Well, that's in his own head. I've never once chimed in about his diet in that way. He's lying, but it's my fault because I've judged him? This was just one example, by the way.


No one said it was your fault. The issue seems to be that he is feeling shame about something and dealing with it in a childish way. Shame is a very powerful emotion that people will do all kinds of neurotic things to avoid. This issue most likely long predates your relationship, and goes back to childhood.

If I were you, I would just sit him down and calmly explain what you have observed about his behavior and then offer your hypothesis as to the cause of his behavior.
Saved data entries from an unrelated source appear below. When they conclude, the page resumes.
(* ===== verification/SplayOps.v ===== *)
(** Insertion into and removal from the splay tree of src/src/splay_tree.c, on
    trees in memory. *)
From stdpp Require Import gmap.
From S2P Require Import Prelude Heap LinkedList SplayTree SplayShape SplayUp SplayDown.

(** The tree holds the nodes [l], in this order, in its links and in its list. *)
Record in_tree (l : list Z) (s : state) : Prop := {
  it_tree : exists t, shaped s None t /\ root s = rt t /\ elems t = l;
  it_list : dlist l s;
}.

(** Payloads, memory and callbacks are the same. *)
Record same_mem (s s' : state) : Prop := {
  sm_data : data s' = data s; sm_live : live s' = live s; sm_brk : brk s' = brk s;
  sm_deletes : deletes s' = deletes s; sm_log : log s' = log s;
}.

#[export] Instance same_mem_preorder : PreOrder same_mem.
Proof. split; [by intros s; constructor|]. intros s1 s2 s3 [] []. constructor; congruence. Qed.

Lemma tree_only_mem s s' : tree_only s s' -> same_mem s s'.
Proof. intros []. by constructor. Qed.

Lemma dlist_tree_only l s s' : tree_only s s' -> dlist l s -> dlist l s'.
Proof. intros [A1 A2 A3 A4 A5 A6 A7 A8 A9] [B1 B2 B3 B4 B5 B6]. constructor; by rewrite ?A1, ?A2, ?A4, ?A6, ?A7, ?A9. Qed.

(** ** Insertion *)

Lemma insert_top_ok n s :
  in_tree [] s -> n ∈ live s ->
  exists s', splay_insert_top (Some n) s = Done (tt, s') /\ same_mem s s' /\ in_tree [n] s'.
Proof.
  intros [_ Hl] Hn. unfold splay_insert_top, incr_count. prun. eexists. split; [done|]. split; [by constructor|].
  constructor.
  - exists (Node Leaf n Leaf). unfold shaped. cbn. rewrite !upd_same. done.
  - constructor; cbn; try done.
    + by rewrite !upd_same.
    + apply NoDup_singleton.
    + intros a ->%list_elem_of_singleton. done.
    + rewrite (dl_count _ _ Hl). done.
Qed.

(** The list part of the two insertions; the count is increased later. *)
Lemma link_before_ok l1 a l2 n s :
  dlist (l1 ++ a :: l2) s -> n ∈ live s -> n ∉ l1 ++ a :: l2 ->
  exists s', link_before (Some a) (Some n) s = Done (tt, s') /\ same_rest s s' /\
    dlist (l1 ++ n :: a :: l2) (set_count (u32 (count s' + 1)) s').
Proof.
  intros Hl Hn Hnin. destruct (dlist_at _ _ _ _ Hl) as (Hp & Hnx & Hla & Ha1 & Ha2).
  pose proof Hl as [Hh Ht _ Hnd Hlv _]. unfold link_before. prun. rewrite Hp.
  destruct l1 as [|b l1 _] using rev_ind.
  - prun. eexists. split; [done|]. split; [by constructor|].
    apply (dlist_insert [] (a :: l2) n s); links. by rewrite Ht, !final_cons.
  - rewrite final_snoc. assert (b ∈ live s) by (apply Hlv; set_solver). prun.
    eexists. split; [done|]. split; [by constructor|].
    apply (dlist_insert (l1 ++ [b]) (a :: l2) n s); links;
      by rewrite ?Hh, ?Ht, ?first_app, ?final_app, ?final_cons.
Qed.

Lemma link_after_ok l1 a l2 n s :
  dlist (l1 ++ a :: l2) s -> n ∈ live s -> n ∉ l1 ++ a :: l2 ->
  exists s', link_after (Some a) (Some n) s = Done (tt, s') /\ same_rest s s' /\
    dlist (l1 ++ a :: n :: l2) (set_count (u32 (count s' + 1)) s').
Proof.
  intros Hl Hn Hnin. destruct (dlist_at _ _ _ _ Hl) as (Hp & Hnx & Hla & Ha1 & Ha2).
  pose proof Hl as [Hh Ht _ Hnd Hlv _]. unfold link_after. prun. rewrite Hnx.
  assert (Hd : forall x, x ∈ l1 -> x ∉ l2).
  { intros x Hx Hx'. apply NoDup_app in Hnd as (_ & Hx'' & _). apply (Hx'' x Hx). by right. }
  replace (l1 ++ a :: l2) with ((l1 ++ [a]) ++ l2) in * by (by rewrite <- app_assoc).
  replace (l1 ++ a :: n :: l2) with ((l1 ++ [a]) ++ n :: l2) by (by rewrite <- app_assoc).
  destruct l2 as [|b l2].
  - prun. eexists. split; [done|]. split; [by constructor|].
    apply (dlist_insert (l1 ++ [a]) [] n s); links; by rewrite ?Hh, ?Ht, ?first_app, ?final_app, ?final_cons.
  - assert (b ∈ live s) by (apply Hlv; set_solver). cbn [first]. prun.
    eexists. split; [done|]. split; [by constructor|].
    apply (dlist_insert (l1 ++ [a]) (b :: l2) n s); links;
      by rewrite ?Hh, ?Ht, ?first_app, ?final_app, ?final_cons.
Qed.

(** The tree part, the old node being the root. *)
Lemma hang_before_ok s n a l r :
  shaped s None (Node l a r) -> NoDup (n :: elems (Node l a r)) -> n ∈ live s ->
  (forall x, x ∈ elems (Node l a r) -> x ∈ live s) ->
  exists s', hang_before (Some a) (Some n) s = Done (tt, s') /\
    tree_only s s' /\ shaped s' None (Node l n (Node Leaf a r)).
Proof.
  unfold shaped. cbn [rep elems rt]. intros H Hnd Hn Hlv. destruct_and?.
  colour Hnd [[n]; elems l; [a]; elems r].
  assert (a ∈ live s /\ (forall x, rt l = Some x -> x ∈ live s)) as (? & Ll) by lives_by Hlv.
  unfold hang_before, hang_left. prun. known.
  root_case l Ll; prun; eexists; (split; [done|]); (split; [by constructor|]); shape.
Qed.

Lemma hang_after_ok s n a l r :
  shaped s None (Node l a r) -> NoDup (n :: elems (Node l a r)) -> n ∈ live s ->
  (forall x, x ∈ elems (Node l a r) -> x ∈ live s) ->
  exists s', hang_after (Some a) (Some n) s = Done (tt, s') /\
    tree_only s s' /\ shaped s' None (Node (Node l a Leaf) n r).
Proof.
  unfold shaped. cbn [rep elems rt]. intros H Hnd Hn Hlv. destruct_and?.
  colour Hnd [[n]; elems l; [a]; elems r].
  assert (a ∈ live s /\ (forall x, rt r = Some x -> x ∈ live s)) as (? & Ll) by lives_by Hlv.
  unfold hang_after, hang_right. prun. known.
  root_case r Ll; prun; eexists; (split; [done|]); (split; [by constructor|]); shape.
Qed.

Lemma same_rest_mem s s' : same_rest s s' -> same_mem s s'.
Proof. intros []. by constructor. Qed.

Lemma shaped_same_rest s s' p t : same_rest s s' -> shaped s p t -> shaped s' p t.
Proof. intros [A1 A2 A3]. unfold shaped. by rewrite A1, A2, A3. Qed.

(** Splitting a list without duplicates at one of its elements. *)
Lemma split_unique (l1 l2 k1 k2 : list Z) a :
  NoDup (l1 ++ a :: l2) -> l1 ++ a :: l2 = k1 ++ a :: k2 -> l1 = k1 /\ l2 = k2.
Proof.
  revert k1. induction l1 as [|b l1 IH]; intros [|c k1]; cbn; intros Hnd E; simplify_eq; [done|..].
  - apply NoDup_cons in Hnd as [Hnd _]. set_solver.
  - apply NoDup_cons in Hnd as [Hnd _]. set_solver.
  - apply NoDup_cons in Hnd as [_ Hnd]. by destruct (IH k1 Hnd) as [-> ->].
Qed.

Lemma count_tree s1 s2 l :
  tree_only s1 s2 -> dlist l (set_count (u32 (count s1 + 1)) s1) ->
  forall r, dlist l (set_count (u32 (count s2 + 1)) (set_root r s2)).
Proof.
  intros [A1 A2 A3 A4 A5 A6 A7 A8 A9] [B1 B2 B3 B4 B5 B6] r. cbn in *.
  constructor; cbn; by rewrite ?A1, ?A2, ?A4, ?A6, ?A7, ?A9.
Qed.

(** Both insertions, from their parts. *)
Lemma insert_at_ok (link hang : ptr -> ptr -> prog unit) l1 a l2 k n s (T : tree -> tree -> tree) :
  in_tree (l1 ++ a :: l2) s -> n ∈ live s -> n ∉ l1 ++ a :: l2 ->
  (exists s', link (Some a) (Some n) s = Done (tt, s') /\ same_rest s s' /\
    dlist k (set_count (u32 (count s' + 1)) s')) ->
  (forall s l r, shaped s None (Node l a r) -> NoDup (n :: elems (Node l a r)) -> n ∈ live s ->
    (forall x, x ∈ elems (Node l a r) -> x ∈ live s) ->
    exists s', hang (Some a) (Some n) s = Done (tt, s') /\ tree_only s s' /\ shaped s' None (T l r)) ->
  (forall l r, rt (T l r) = Some n) -> (forall l r, elems l = l1 -> elems r = l2 -> elems (T l r) = k) ->
  exists s', (link (Some a) (Some n) ;;; splay_bottom_up (Some a) ;;; hang (Some a) (Some n) ;;;
      modify (set_root (Some n)) ;;; incr_count) s = Done (tt, s') /\ same_mem s s' /\ in_tree k s'.
Proof.
  intros [(t & Hs & Hr & He) Hl] Hn Hnin (s1 & E1 & Hsr & Hk) Hhang HT HTe.
  destruct (Hl) as [_ _ _ Hnd Hlv _]. rewrite <- He in Hnd, Hlv, Hnin.
  pose proof (same_rest_mem _ _ Hsr) as Hm1. rewrite (bind_done _ _ _ _ _ E1).
  destruct (splay_bottom_up_ok s1 t a) as (s2 & l & r & E2 & Hto2 & Hs2 & He2).
  { by eapply shaped_same_rest. } { done. } { intros x Hx. rewrite (sm_live _ _ Hm1). auto. } { rewrite He. set_solver. }
  rewrite (bind_done _ _ _ _ _ E2).
  assert (Hlive2 : live s2 = live s) by (rewrite (to_live _ _ Hto2); apply Hm1).
  destruct (Hhang (set_root (Some a) s2) l r) as (s3 & E3 & Hto3 & Hs3).
  { exact Hs2. } { rewrite He2. by apply NoDup_cons. } { cbn. by rewrite Hlive2. }
  { intros x Hx. cbn. rewrite Hlive2. apply Hlv. by rewrite <- He2. }
  rewrite (bind_done _ _ _ _ _ E3). unfold incr_count. prun. eexists. split; [done|].
  assert (Hm3 : same_mem s s3) by (etrans; [exact Hm1|]; etrans; [exact (tree_only_mem _ _ Hto2)|]; destruct Hto3; by constructor).
  split; [destruct Hm3; by constructor|]. constructor.
  - exists (T l r). split; [exact Hs3|]. split; [by rewrite HT|]. 
    cbn in He2. rewrite He in He2. apply split_unique in He2 as [? ?]; [by apply HTe|].
    change (NoDup (elems (Node l a r))). rewrite He, <- He2 in Hnd. done.
  - destruct Hto3 as [B1 B2 B3 B4 B5 B6 B7 B8 B9]. pose proof (count_tree _ _ _ Hto2 Hk None) as [C1 C2 C3 C4 C5 C6].
    cbn in *. constructor; cbn; by rewrite ?B1, ?B2, ?B4, ?B6, ?B7, ?B9.
Qed.

Lemma insert_before_ok l1 a l2 n s :
  in_tree (l1 ++ a :: l2) s -> n ∈ live s -> n ∉ l1 ++ a :: l2 ->
  exists s', insert_before_at (Some a) (Some n) s = Done (tt, s') /\ same_mem s s' /\
    in_tree (l1 ++ n :: a :: l2) s'.
Proof.
  intros H Hn Hnin. unfold insert_before_at.
  apply (insert_at_ok link_before hang_before l1 a l2 _ n s (fun l r => Node l n (Node Leaf a r))); try done.
  - apply link_before_ok; [apply H|done|done].
  - intros. by apply hang_before_ok.
  - intros l r <- <-. by flat.
Qed.

Lemma insert_after_ok l1 a l2 n s :
  in_tree (l1 ++ a :: l2) s -> n ∈ live s -> n ∉ l1 ++ a :: l2 ->
  exists s', insert_after_at (Some a) (Some n) s = Done (tt, s') /\ same_mem s s' /\
    in_tree (l1 ++ a :: n :: l2) s'.
Proof.
  intros H Hn Hnin. unfold insert_after_at.
  apply (insert_at_ok link_after hang_after l1 a l2 _ n s (fun l r => Node (Node l a Leaf) n r)); try done.
  - apply link_after_ok; [apply H|done|done].
  - intros. by apply hang_after_ok.
  - intros l r <- <-. by flat.
Qed.

(** ** Removal *)

Lemma drop_root_ok s a l r :
  shaped s None (Node l a r) -> NoDup (elems (Node l a r)) ->
  (forall x, x ∈ elems (Node l a r) -> x ∈ live s) ->
  prev s a = final None (elems l) -> next s a = first (elems r) None ->
  exists s', drop_root (Some a) s = Done (tt, s') /\ tree_only (set_root (rt (graft l r)) s) s' /\
    shaped s' None (graft l r).
Proof.
  unfold shaped. cbn [rep elems rt]. intros H Hnd Hlv Hp Hn. destruct_and?.
  colour Hnd [elems l; [a]; elems r].
  assert (a ∈ live s /\ (forall x, x ∈ elems l -> x ∈ live s) /\ (forall x, x ∈ elems r -> x ∈ live s))
    as (? & Ll & Lr) by lives_by Hlv.
  unfold drop_root, hang_right. prun. rewrite Hp, Hn. destruct l as [|ll b lr] eqn:El.
  - cbn [elems graft]. rewrite final_nil. destruct r as [|rl c rr] eqn:Er; cbn [is_some].
    + prun. eexists. split; [done|]. by split; [constructor|].
    + rewrite <- Er in *. assert (Hrt : rt r = Some c) by (by subst).
      assert (is_some (first (elems r) None) = true) as -> by (rewrite Er; cbn; by destruct (elems rl)).
      assert (c ∈ live s) by (by apply Lr, rt_elem). clear Er.
      prun. known. rewrite Hrt. prun. eexists. split; [done|]. split; [by constructor|]. shape.
  - rewrite <- El in *. assert (Hrt : rt l = Some b) by (by subst).
    destruct (last_elems_some l) as (m & Hm & Hmi); [by subst|]. rewrite (final_elems _ _ _ Hm) in *. cbn [is_some].
    rewrite rt_graft by (by subst). assert (b ∈ live s) by (by apply Ll, rt_elem). pose proof (Ll _ Hmi). clear El.
    pose proof (fun x (E : rt r = Some x) => Lr x (rt_elem _ _ E)) as Lr'.
    prun. known. rewrite Hrt. prun. known.
    root_case r Lr'; prun; eexists; (split; [done|]); (split; [by constructor|]); cbn.
    + apply (rep_graft (left s) (right s) (parent s) _ _ _ r m l (Some a)); try done; [intros; splits; intros; field|intros; field|intros; field|field|shape].
    + apply rt_none in E as ->. apply (rep_graft (left s) (right s) (parent s) _ _ _ Leaf m l (Some a)); try done; [intros; splits; intros; field|intros; field|intros; field|cbn; field].
Qed.

Lemma unlink_node_ok l1 a l2 s :
  in_tree (l1 ++ a :: l2) s -> zlen (l1 ++ a :: l2) < 2 ^ 32 ->
  exists s', splay_unlink_node (Some a) s = Done (tt, s') /\ same_mem s s' /\ in_tree (l1 ++ l2) s'.
Proof.
  intros [(t & Hs & Hr & He) Hl] Hz. destruct (Hl) as [_ _ _ Hnd Hlv _].
  destruct (unlink_links_ok l1 l2 a s Hl Hz) as (s1 & E1 & Hsr & Hn1 & Hp1 & Hk). clear Hz.
  pose proof (same_rest_mem _ _ Hsr) as Hm1. unfold splay_unlink_node. rewrite (bind_done _ _ _ _ _ E1).
  rewrite <- He in Hnd, Hlv.
  destruct (splay_bottom_up_ok s1 t a) as (s2 & l & r & E2 & Hto2 & Hs2 & He2).
  { by eapply shaped_same_rest. } { done. } { intros x Hx. rewrite (sm_live _ _ Hm1). auto. } { rewrite He. set_solver. }
  rewrite (bind_done _ _ _ _ _ E2).
  assert (Hlive2 : live s2 = live s) by (rewrite (to_live _ _ Hto2); apply Hm1).
  rewrite <- He2 in Hnd, Hlv. rewrite He in He2. cbn in He2.
  apply split_unique in He2 as [Hel Her]; [|exact Hnd].
  destruct (drop_root_ok (set_root (Some a) s2) a l r) as (s3 & E3 & Hto3 & Hs3).
  { exact Hs2. } { done. } { intros x Hx. cbn. rewrite Hlive2. auto. }
  { cbn. by rewrite (to_prev _ _ Hto2), Hp1, Hel. } { cbn. by rewrite (to_next _ _ Hto2), Hn1, Her. }
  rewrite (bind_done _ _ _ _ _ E3). unfold decr_count. prun. eexists. split; [done|].
  assert (Hm3 : same_mem s s3) by (etrans; [exact Hm1|]; etrans; [exact (tree_only_mem _ _ Hto2)|]; destruct Hto3; by constructor).
  split; [destruct Hm3; by constructor|]. constructor.
  - exists (graft l r). split; [exact Hs3|]. split; [apply Hto3|]. by rewrite elems_graft, Hel, Her.
  - destruct Hto3 as [B1 B2 B3 B4 B5 B6 B7 B8 B9]. destruct Hto2 as [A1 A2 A3 A4 A5 A6 A7 A8 A9]. destruct Hk as [C1 C2 C3 C4 C5 C6].
    cbn in *. constructor; cbn; by rewrite ?B1, ?B2, ?B4, ?B6, ?B7, ?B9, ?A1, ?A2, ?A4, ?A6, ?A7, ?A9.
Qed.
Then give him to explain himself. Don't be "threatening" about it, but also don't allow him to be evasive or sneak his way out of it with some more BS. Try to make it "safe" for him to be able be honest about what is probably going to humiliating for him to fess-up to, and then just get to a point where he can admit to the fact that he being inappropriate and that he needs to work on it. There is a famous book called "Crucial Conversations" that offers perfect strategies for dealing with this kind of situation.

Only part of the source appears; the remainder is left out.